=== Data under study ===

Lemma row_range_snoc a b : (a <= b)%Z -> row_range (a, (b + 1)%Z) = row_range (a, b) ++ [b].
Proof.
  intros H. unfold row_range. simpl. replace (Z.to_nat (b + 1 - a)) with (Z.to_nat (b - a) + 1) by lia. rewrite seq_app, fmap_app. simpl. do 2 f_equal. lia.
Qed.

Lemma row_range_one a : row_range (a, (a + 1)%Z) = [a].
Proof. unfold row_range. simpl. replace (Z.to_nat (a + 1 - a)) with 1 by lia. simpl. f_equal. lia. Qed.

Lemma add_row_ok l rows c : rows_are l rows -> (0 <= c < UINT32_MAX)%Z -> rows_are (add_row l c) (rows ++ [c]).
Proof.
  intros [H1 H2] Hc. unfold add_row. assert (u32 (c + 1) = c + 1)%Z as Eu by (apply u32_id; lia).
  assert (rows_are (l ++ [(c, u32 (c + 1))]) (rows ++ [c])) as Hnew.
  { split; [rewrite fmap_app, concat_app, H1, Eu; cbn; by rewrite row_range_one|]. apply Forall_app. split; [done|]. constructor; [|constructor]. cbn. lia. }
  destruct (last l) as [[a b]|] eqn:El; [|apply last_None in El as ->; exact Hnew]. destruct (Z.eqb_spec b c) as [->|]; [|exact Hnew]. apply last_Some in El as [l' ->].
  apply Forall_app in H2 as [H2 H3]. apply Forall_cons in H3 as [H3 _]. cbn in H3. rewrite length_app. cbn [length]. replace (length l' + 1 - 1) with (length l' + 0) by lia.
  rewrite insert_app_r. cbn. split.
  - rewrite <- H1, !fmap_app, !concat_app. cbn. rewrite !app_nil_r, Eu, row_range_snoc by lia. by rewrite app_assoc.
  - apply Forall_app. split; [done|]. constructor; [|constructor]. cbn. lia.
Qed.

Definition chosen_upto (i : nat) : list nat := List.filter (chosen seq_id m) (seq 0 i).

Lemma chosen_upto_S i : chosen_upto (i + 1) = chosen_upto i ++ if chosen seq_id m i then [i] else [].
Proof. unfold chosen_upto. rewrite seq_app, List.filter_app. simpl. by destruct (chosen seq_id m i). Qed.

Definition open_range (i b : nat) : list nat := if b =? r_size m then [] else seq b (i - b).

Record scanned (i : nat) (x : cell_scan) : Prop := {
  sn_cells : concat ((fun r => seq r.1 (r.2 - r.1)) <$> sc_ranges x) ++ open_range i (sc_begin x) = chosen_upto i;
  sn_begin : sc_begin x <= r_size m /\ (sc_begin x <> r_size m -> sc_begin x <= i);
  sn_rows : rows_are (sc_data x) (cell_row seq_id m <$> chosen_upto i);
  sn_count : sc_count x = Z.of_nat (length (chosen_upto i))
}.

Lemma length_chosen_upto i : length (chosen_upto i) <= i.
Proof. unfold chosen_upto. rewrite <- (length_seq i 0) at 2. apply List.filter_length_le. Qed.

Lemma scan_cell_ok i x : i < r_size m -> scanned i x -> exists x', scan_cell seq_id m x i = Ok x' /\ scanned (i + 1) x'.
Proof.
  intros Hi [H1 H2 H3 H4]. unfold scan_cell. destruct (cell_at_lt m i Hi) as (c & Hc & ->). cbn [mbind outcome_bind].
  assert (((seq_id =? -1)%Z && negb (is_empty c)) || has_seq_id seq_id c = chosen seq_id m i) as ->.
  { unfold chosen, has_seq_id. rewrite (is_empty_fld _ _ _ Hc), (fld_Some c_seq_id ∅ _ _ _ Hc). done. }
  destruct (chosen seq_id m i) eqn:Ech.
  - destruct (cell_row_ok i Ech) as (idx & Hidx & Erow & _ & Eidx & _). rewrite (Eidx _ Hc). cbn [mbind outcome_bind].
    pose proof (sv_rows _ Hs) as Hb. assert ((if (0 <=? c_src c)%Z then c_src c else Z.of_nat i) = Z.of_nat i) as ->.
    { destruct (rw_cells _ Hm i) as (_ & _ & H). rewrite (fld_Some c_src (-1)%Z _ _ _ Hc) in H. destruct H as [->| ->]; [done|]. by destruct (0 <=? Z.of_nat i)%Z. }
    pose proof (cell_row_range i Ech) as Hr. assert (0 <= idx * sizeZ m)%Z by (unfold sizeZ; nia).
    rewrite (u32_id (idx * sizeZ m)) by (unfold UINT32_MAX in *; lia). rewrite <- Erow, u32_id by (unfold UINT32_MAX in *; lia).
    eexists. split; [done|]. split; cbn [sc_ranges sc_begin sc_data sc_count].
    + rewrite chosen_upto_S, Ech, <- H1. rewrite <- app_assoc. f_equal. unfold open_range. destruct (Nat.eqb_spec (sc_begin x) (r_size m)) as [E|E].
      * rewrite (proj2 (Nat.eqb_neq i (r_size m))) by lia. replace (i + 1 - i) with 1 by lia. done.
      * rewrite (proj2 (Nat.eqb_neq _ _)) by done. replace (i + 1 - sc_begin x) with ((i - sc_begin x) + 1) by lia. rewrite seq_app. simpl. do 2 f_equal. destruct H2. lia.
    + destruct (Nat.eqb_spec (sc_begin x) (r_size m)); lia.
    + rewrite chosen_upto_S, Ech, fmap_app. apply add_row_ok; [done|]. unfold UINT32_MAX in *. lia.
    + rewrite chosen_upto_S, Ech, length_app, H4. simpl. pose proof (length_chosen_upto i). pose proof (rw_size _ Hm). unfold sizeZ, INT32_MAX in *. rewrite u32_id by (unfold UINT32_MAX; lia). lia.
  - assert (chosen_upto (i + 1) = chosen_upto i) as E by (rewrite chosen_upto_S, Ech; apply app_nil_r).
    destruct (Nat.eqb_spec (sc_begin x) (r_size m)) as [Eb|Eb]; cbn [negb].
    + exists x. split; [done|]. split; rewrite ?E; try done; try lia. rewrite <- H1. unfold open_range. rewrite (proj2 (Nat.eqb_eq _ _) Eb). done.
    + eexists. split; [done|]. split; cbn [sc_ranges sc_begin sc_data sc_count]; rewrite ?E; try done; try lia.
      rewrite fmap_app, concat_app, <- H1. cbn. unfold open_range. rewrite Nat.eqb_refl, (proj2 (Nat.eqb_neq _ _) Eb). by rewrite !app_nil_r.
Qed.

===

» **Directions**:
Set down exactly the lines of the data above, beginning with the line that has "Proof. unfold chosen_upto. rewrite seq_app, List.filter_app." and ending with the line that has "sn_rows : rows_are", and no others.

» **Answer to the exercise**:
Proof. unfold chosen_upto. rewrite seq_app, List.filter_app. simpl. by destruct (chosen seq_id m i). Qed.

Definition open_range (i b : nat) : list nat := if b =? r_size m then [] else seq b (i - b).

Record scanned (i : nat) (x : cell_scan) : Prop := {
  sn_cells : concat ((fun r => seq r.1 (r.2 - r.1)) <$> sc_ranges x) ++ open_range i (sc_begin x) = chosen_upto i;
  sn_begin : sc_begin x <= r_size m /\ (sc_begin x <> r_size m -> sc_begin x <= i);
  sn_rows : rows_are (sc_data x) (cell_row seq_id m <$> chosen_upto i);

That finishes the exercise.